(Saved entries)

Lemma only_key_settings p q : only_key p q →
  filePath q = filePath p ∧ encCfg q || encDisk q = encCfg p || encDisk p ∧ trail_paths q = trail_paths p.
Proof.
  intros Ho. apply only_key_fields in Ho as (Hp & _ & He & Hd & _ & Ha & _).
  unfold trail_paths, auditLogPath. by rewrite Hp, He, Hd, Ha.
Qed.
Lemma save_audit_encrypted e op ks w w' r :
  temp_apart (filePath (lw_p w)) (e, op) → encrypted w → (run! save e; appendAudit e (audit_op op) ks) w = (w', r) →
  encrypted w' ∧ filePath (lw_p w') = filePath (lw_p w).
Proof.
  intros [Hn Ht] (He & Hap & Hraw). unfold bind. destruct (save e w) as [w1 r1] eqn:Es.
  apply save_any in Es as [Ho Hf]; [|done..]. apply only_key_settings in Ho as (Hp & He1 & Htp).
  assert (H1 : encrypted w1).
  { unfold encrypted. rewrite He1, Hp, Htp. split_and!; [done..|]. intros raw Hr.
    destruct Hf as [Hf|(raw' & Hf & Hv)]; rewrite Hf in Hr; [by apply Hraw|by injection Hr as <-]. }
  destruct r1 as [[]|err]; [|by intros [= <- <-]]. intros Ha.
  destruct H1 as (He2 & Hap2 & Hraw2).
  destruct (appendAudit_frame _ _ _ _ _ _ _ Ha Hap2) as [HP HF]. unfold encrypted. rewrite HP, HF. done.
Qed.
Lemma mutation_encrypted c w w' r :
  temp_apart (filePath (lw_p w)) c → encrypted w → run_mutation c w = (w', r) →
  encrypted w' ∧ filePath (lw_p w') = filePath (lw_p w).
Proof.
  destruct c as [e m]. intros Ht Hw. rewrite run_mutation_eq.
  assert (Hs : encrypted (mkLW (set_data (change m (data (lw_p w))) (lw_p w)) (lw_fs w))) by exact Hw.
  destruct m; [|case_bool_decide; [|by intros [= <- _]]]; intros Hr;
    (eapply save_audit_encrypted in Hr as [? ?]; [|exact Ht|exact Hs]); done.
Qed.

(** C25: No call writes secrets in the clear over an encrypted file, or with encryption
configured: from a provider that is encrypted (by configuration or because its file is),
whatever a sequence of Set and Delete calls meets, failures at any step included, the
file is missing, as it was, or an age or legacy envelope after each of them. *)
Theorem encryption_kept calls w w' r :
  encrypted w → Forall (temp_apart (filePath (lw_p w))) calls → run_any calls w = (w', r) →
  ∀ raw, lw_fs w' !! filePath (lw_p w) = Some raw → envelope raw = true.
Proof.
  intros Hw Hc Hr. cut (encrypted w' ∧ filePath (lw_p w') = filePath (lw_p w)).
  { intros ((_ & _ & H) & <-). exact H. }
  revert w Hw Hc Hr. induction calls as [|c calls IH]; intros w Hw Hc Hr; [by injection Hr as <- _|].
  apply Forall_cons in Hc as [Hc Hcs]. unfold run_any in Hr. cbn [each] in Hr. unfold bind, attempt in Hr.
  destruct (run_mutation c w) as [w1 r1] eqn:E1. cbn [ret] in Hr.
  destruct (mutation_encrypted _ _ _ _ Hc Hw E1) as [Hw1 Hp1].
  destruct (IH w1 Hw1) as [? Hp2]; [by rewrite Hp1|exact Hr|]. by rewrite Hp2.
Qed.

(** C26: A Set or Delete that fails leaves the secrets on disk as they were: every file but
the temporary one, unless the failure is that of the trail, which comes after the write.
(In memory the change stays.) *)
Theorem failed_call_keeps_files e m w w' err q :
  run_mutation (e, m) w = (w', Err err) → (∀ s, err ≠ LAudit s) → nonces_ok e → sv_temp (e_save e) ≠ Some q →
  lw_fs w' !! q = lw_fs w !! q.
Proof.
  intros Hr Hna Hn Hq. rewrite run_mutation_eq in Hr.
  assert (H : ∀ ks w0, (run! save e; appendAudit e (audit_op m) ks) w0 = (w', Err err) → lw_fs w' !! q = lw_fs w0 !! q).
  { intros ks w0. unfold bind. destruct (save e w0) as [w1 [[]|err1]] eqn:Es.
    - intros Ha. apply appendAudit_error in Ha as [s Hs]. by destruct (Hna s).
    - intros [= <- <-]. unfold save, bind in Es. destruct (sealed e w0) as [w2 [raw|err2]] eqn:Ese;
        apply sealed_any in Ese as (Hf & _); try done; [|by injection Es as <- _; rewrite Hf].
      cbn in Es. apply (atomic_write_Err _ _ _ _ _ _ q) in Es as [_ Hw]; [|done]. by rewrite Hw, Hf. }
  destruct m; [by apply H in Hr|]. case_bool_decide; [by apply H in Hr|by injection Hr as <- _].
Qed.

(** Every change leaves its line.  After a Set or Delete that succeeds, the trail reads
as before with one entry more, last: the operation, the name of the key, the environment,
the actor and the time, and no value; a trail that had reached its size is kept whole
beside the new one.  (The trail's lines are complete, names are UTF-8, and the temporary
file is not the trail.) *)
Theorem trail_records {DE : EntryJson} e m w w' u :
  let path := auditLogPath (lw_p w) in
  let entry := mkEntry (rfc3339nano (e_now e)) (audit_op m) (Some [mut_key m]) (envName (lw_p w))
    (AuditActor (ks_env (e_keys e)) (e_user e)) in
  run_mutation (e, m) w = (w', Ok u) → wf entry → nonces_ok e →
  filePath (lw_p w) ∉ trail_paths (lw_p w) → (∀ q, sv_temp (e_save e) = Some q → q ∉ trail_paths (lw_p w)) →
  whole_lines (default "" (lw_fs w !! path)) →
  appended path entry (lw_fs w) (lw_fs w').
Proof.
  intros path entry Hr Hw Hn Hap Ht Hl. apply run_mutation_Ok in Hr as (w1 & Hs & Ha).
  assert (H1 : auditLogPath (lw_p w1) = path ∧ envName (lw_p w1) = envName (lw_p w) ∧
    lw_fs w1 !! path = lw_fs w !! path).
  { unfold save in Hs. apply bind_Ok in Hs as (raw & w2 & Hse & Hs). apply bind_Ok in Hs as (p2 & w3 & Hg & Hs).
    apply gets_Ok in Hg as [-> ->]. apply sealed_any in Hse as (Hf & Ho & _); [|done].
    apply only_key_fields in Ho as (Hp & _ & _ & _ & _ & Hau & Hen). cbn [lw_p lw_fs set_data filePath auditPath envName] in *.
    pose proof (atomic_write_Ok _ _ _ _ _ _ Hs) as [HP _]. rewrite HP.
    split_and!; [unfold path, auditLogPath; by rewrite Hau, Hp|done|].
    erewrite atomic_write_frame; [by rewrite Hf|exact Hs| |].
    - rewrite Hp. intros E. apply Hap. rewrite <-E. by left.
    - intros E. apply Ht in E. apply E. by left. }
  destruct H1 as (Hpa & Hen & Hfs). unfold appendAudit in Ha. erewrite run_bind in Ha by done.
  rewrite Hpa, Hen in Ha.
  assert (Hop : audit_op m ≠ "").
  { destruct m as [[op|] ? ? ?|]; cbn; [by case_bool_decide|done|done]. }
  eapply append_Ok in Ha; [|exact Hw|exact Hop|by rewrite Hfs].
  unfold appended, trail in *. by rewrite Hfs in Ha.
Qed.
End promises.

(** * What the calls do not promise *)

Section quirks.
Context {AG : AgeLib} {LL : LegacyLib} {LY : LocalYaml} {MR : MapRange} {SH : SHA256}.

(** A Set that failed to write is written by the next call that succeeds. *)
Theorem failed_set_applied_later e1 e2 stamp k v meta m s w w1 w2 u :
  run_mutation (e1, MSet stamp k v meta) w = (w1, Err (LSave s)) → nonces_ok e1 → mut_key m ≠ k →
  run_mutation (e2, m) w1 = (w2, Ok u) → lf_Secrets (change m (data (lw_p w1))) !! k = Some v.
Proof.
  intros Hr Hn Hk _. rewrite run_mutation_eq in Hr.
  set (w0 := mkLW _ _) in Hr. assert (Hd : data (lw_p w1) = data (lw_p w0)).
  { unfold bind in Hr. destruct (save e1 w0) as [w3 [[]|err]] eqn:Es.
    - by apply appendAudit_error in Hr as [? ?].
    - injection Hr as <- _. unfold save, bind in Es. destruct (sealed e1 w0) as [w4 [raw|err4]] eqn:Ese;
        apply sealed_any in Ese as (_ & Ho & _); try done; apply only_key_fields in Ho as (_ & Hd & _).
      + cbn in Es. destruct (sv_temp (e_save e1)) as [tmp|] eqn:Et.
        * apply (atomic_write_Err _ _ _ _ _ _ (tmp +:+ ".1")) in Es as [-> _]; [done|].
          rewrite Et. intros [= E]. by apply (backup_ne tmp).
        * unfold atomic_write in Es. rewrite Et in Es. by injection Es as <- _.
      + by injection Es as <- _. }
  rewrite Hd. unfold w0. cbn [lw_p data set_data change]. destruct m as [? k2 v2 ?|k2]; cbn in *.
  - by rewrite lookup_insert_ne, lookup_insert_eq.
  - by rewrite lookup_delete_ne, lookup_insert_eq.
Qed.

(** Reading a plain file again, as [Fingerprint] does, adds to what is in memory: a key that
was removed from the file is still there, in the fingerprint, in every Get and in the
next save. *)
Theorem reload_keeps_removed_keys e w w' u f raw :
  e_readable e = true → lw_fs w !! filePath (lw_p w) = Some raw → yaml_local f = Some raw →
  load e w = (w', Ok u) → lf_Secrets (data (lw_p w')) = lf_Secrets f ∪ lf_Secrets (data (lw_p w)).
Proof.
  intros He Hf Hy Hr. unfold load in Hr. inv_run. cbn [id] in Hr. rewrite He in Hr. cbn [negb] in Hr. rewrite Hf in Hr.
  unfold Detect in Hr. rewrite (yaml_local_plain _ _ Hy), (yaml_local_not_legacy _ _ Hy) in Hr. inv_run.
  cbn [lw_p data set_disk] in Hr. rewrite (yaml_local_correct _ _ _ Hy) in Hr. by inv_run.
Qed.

REQUIREMENT ::
Up to and including the line that contains "Lemma save_audit_encrypted e", output the records above exactly, beginning with their first line.

RESPONSE TO THE TASK ::
Lemma only_key_settings p q : only_key p q →
  filePath q = filePath p ∧ encCfg q || encDisk q = encCfg p || encDisk p ∧ trail_paths q = trail_paths p.
Proof.
  intros Ho. apply only_key_fields in Ho as (Hp & _ & He & Hd & _ & Ha & _).
  unfold trail_paths, auditLogPath. by rewrite Hp, He, Hd, Ha.
Qed.
Lemma save_audit_encrypted e op ks w w' r :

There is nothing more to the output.